> WORK TO BE COMPLETED:
Provide again, from the entries below, every line from the one containing "match x with" through the one containing "z => itoa z", exactly as written, and no other line.

> ENTRIES PROVIDED:
----------
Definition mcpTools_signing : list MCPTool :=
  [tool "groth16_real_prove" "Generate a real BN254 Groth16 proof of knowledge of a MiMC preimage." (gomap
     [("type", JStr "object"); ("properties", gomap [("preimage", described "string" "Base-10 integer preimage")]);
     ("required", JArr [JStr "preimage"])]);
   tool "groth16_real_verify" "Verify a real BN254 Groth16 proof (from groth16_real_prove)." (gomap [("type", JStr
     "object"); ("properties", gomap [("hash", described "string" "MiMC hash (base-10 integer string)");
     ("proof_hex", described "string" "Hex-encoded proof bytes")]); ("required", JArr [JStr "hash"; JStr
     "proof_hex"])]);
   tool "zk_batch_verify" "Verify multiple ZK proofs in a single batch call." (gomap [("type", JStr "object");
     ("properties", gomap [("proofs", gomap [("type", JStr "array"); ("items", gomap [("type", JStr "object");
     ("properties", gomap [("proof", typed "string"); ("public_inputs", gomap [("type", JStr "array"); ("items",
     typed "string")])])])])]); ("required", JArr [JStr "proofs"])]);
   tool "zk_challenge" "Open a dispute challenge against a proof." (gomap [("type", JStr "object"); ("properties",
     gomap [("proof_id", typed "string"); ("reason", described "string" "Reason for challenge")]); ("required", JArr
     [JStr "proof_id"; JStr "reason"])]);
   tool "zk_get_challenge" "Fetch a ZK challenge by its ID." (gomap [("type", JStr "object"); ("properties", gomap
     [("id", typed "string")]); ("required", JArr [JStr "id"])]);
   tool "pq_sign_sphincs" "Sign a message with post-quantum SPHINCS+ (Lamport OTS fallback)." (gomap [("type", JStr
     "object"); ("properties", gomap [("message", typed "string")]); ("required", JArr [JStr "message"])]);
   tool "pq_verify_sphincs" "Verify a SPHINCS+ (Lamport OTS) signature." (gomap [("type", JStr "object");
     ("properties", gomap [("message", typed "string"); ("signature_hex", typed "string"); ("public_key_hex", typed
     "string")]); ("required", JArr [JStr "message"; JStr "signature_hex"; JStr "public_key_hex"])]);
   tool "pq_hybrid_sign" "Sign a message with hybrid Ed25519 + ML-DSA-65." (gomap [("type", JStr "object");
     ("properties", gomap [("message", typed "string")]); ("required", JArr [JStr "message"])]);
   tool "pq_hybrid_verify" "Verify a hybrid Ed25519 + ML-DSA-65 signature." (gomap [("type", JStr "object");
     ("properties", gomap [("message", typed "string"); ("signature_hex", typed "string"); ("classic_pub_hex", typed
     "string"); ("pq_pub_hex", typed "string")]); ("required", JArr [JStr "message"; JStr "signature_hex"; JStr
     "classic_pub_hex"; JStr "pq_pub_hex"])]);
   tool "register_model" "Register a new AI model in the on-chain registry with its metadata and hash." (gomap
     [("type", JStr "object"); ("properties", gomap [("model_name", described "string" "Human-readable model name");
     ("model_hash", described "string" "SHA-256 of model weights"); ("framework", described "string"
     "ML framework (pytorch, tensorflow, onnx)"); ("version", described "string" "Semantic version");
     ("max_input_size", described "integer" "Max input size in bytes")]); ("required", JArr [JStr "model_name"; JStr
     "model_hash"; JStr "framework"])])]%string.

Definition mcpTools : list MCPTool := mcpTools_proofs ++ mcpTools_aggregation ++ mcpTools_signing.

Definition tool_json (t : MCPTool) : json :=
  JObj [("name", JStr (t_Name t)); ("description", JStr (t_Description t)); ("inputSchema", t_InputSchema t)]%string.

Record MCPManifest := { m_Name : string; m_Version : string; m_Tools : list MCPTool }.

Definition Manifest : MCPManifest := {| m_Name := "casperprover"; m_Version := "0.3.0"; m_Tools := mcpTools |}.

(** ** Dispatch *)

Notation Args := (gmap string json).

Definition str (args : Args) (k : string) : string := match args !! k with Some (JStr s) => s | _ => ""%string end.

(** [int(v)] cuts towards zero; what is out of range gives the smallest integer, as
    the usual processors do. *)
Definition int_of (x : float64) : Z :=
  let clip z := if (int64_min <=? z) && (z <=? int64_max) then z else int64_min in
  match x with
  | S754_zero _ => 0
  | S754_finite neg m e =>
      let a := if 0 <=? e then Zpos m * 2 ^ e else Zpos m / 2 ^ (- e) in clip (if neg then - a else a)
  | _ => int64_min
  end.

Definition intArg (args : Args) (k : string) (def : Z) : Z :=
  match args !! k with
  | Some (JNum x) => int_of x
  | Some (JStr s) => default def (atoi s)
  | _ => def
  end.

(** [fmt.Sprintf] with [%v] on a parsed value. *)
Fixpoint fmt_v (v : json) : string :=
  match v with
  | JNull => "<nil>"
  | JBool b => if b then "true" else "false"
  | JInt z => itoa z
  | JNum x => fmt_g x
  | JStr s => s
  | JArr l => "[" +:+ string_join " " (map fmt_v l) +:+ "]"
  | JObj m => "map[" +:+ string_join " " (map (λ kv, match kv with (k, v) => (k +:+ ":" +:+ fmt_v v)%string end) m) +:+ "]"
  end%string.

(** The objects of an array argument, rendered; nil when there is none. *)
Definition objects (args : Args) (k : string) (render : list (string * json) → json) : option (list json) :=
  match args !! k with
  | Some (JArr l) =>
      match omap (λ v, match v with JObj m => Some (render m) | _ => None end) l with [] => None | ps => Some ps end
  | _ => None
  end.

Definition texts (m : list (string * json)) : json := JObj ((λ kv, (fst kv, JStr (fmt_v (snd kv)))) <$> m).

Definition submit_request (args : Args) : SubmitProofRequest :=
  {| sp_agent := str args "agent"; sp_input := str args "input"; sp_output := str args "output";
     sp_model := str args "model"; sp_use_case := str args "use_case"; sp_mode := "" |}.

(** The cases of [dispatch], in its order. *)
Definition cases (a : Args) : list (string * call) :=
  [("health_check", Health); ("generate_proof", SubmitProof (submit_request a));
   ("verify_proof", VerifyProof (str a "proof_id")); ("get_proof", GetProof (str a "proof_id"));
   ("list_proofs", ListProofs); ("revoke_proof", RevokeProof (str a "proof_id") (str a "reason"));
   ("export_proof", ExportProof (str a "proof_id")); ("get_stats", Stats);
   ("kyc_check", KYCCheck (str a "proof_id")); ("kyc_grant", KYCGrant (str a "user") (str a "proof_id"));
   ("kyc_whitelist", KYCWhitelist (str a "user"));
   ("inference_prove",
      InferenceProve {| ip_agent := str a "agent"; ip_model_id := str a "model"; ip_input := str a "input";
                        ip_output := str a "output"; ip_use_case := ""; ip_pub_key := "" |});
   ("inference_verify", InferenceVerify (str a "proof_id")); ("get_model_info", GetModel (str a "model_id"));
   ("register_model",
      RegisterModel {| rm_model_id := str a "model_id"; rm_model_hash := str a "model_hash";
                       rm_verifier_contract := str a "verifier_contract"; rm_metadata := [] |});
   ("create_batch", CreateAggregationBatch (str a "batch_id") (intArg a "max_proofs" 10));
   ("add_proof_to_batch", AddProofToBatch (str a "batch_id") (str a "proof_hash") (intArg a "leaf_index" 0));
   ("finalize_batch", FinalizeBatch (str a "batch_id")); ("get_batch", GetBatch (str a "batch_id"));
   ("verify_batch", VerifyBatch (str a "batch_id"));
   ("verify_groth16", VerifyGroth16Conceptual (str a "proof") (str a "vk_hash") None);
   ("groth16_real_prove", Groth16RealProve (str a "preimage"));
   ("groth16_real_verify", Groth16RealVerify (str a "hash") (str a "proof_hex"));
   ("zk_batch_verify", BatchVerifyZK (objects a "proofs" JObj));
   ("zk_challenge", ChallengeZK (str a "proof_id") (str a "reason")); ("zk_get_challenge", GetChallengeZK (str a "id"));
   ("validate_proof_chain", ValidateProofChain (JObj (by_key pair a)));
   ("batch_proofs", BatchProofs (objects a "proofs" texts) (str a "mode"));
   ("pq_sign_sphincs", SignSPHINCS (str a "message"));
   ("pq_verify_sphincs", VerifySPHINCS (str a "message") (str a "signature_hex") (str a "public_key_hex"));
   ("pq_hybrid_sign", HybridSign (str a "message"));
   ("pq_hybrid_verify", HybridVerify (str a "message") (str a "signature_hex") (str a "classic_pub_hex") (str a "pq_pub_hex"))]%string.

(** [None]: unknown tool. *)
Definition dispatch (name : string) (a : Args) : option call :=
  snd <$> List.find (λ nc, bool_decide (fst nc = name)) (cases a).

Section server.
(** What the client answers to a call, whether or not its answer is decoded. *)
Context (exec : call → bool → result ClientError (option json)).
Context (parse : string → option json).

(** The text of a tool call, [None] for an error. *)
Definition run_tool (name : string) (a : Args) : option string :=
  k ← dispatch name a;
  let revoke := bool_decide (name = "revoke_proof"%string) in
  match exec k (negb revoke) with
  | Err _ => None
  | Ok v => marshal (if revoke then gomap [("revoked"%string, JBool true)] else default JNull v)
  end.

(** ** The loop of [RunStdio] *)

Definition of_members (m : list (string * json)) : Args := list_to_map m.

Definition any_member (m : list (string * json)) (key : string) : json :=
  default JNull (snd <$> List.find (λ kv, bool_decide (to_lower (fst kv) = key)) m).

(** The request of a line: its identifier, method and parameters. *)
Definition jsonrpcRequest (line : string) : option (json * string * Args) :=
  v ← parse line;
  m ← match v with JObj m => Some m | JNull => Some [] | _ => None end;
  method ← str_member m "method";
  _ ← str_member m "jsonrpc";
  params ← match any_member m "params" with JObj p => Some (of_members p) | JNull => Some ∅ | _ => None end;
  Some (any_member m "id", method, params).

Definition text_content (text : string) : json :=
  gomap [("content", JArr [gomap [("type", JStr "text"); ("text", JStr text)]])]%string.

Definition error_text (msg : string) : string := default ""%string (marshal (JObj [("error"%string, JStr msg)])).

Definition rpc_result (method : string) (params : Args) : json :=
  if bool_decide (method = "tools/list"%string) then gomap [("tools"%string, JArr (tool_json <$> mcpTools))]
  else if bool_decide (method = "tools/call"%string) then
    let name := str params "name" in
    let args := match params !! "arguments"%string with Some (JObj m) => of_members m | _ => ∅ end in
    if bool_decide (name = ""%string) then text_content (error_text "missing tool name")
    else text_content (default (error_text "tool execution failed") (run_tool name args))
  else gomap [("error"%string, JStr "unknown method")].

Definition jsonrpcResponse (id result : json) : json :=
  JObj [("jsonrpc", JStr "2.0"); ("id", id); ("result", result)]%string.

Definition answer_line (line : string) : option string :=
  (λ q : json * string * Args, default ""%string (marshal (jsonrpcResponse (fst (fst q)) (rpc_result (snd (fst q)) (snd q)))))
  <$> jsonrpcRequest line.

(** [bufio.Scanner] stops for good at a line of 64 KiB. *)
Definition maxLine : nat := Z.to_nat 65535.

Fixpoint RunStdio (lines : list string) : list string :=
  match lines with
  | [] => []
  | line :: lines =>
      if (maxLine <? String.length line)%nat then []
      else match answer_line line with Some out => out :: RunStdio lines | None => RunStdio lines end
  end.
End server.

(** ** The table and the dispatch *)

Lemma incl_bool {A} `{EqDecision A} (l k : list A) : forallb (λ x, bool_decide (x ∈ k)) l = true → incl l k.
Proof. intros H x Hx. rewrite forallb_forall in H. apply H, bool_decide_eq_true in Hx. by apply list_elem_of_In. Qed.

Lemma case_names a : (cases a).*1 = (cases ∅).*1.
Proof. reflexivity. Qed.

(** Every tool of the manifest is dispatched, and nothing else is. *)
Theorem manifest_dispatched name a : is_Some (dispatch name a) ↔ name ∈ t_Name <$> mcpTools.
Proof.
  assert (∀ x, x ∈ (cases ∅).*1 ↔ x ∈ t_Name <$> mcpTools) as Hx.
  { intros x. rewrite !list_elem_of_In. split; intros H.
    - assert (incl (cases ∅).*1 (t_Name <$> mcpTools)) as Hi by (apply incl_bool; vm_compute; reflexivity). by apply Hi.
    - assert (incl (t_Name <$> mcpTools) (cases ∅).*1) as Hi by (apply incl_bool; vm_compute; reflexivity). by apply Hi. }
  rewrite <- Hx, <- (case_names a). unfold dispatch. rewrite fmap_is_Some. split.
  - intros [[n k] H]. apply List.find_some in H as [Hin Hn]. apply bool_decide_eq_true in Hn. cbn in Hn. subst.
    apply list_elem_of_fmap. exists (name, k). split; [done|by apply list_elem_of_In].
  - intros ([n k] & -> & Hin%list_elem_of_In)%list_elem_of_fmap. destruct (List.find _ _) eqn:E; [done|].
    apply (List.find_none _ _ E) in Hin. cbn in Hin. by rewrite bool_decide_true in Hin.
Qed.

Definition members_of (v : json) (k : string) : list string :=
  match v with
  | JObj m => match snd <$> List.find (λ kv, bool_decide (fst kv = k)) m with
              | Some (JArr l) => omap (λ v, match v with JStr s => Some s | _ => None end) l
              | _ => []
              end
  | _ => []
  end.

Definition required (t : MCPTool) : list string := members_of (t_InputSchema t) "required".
----------
> RESPONSE TO THE TASK:
  match x with
  | S754_zero _ => 0
  | S754_finite neg m e =>
      let a := if 0 <=? e then Zpos m * 2 ^ e else Zpos m / 2 ^ (- e) in clip (if neg then - a else a)
  | _ => int64_min
  end.

Definition intArg (args : Args) (k : string) (def : Z) : Z :=
  match args !! k with
  | Some (JNum x) => int_of x
  | Some (JStr s) => default def (atoi s)
  | _ => def
  end.

(** [fmt.Sprintf] with [%v] on a parsed value. *)
Fixpoint fmt_v (v : json) : string :=
  match v with
  | JNull => "<nil>"
  | JBool b => if b then "true" else "false"
  | JInt z => itoa z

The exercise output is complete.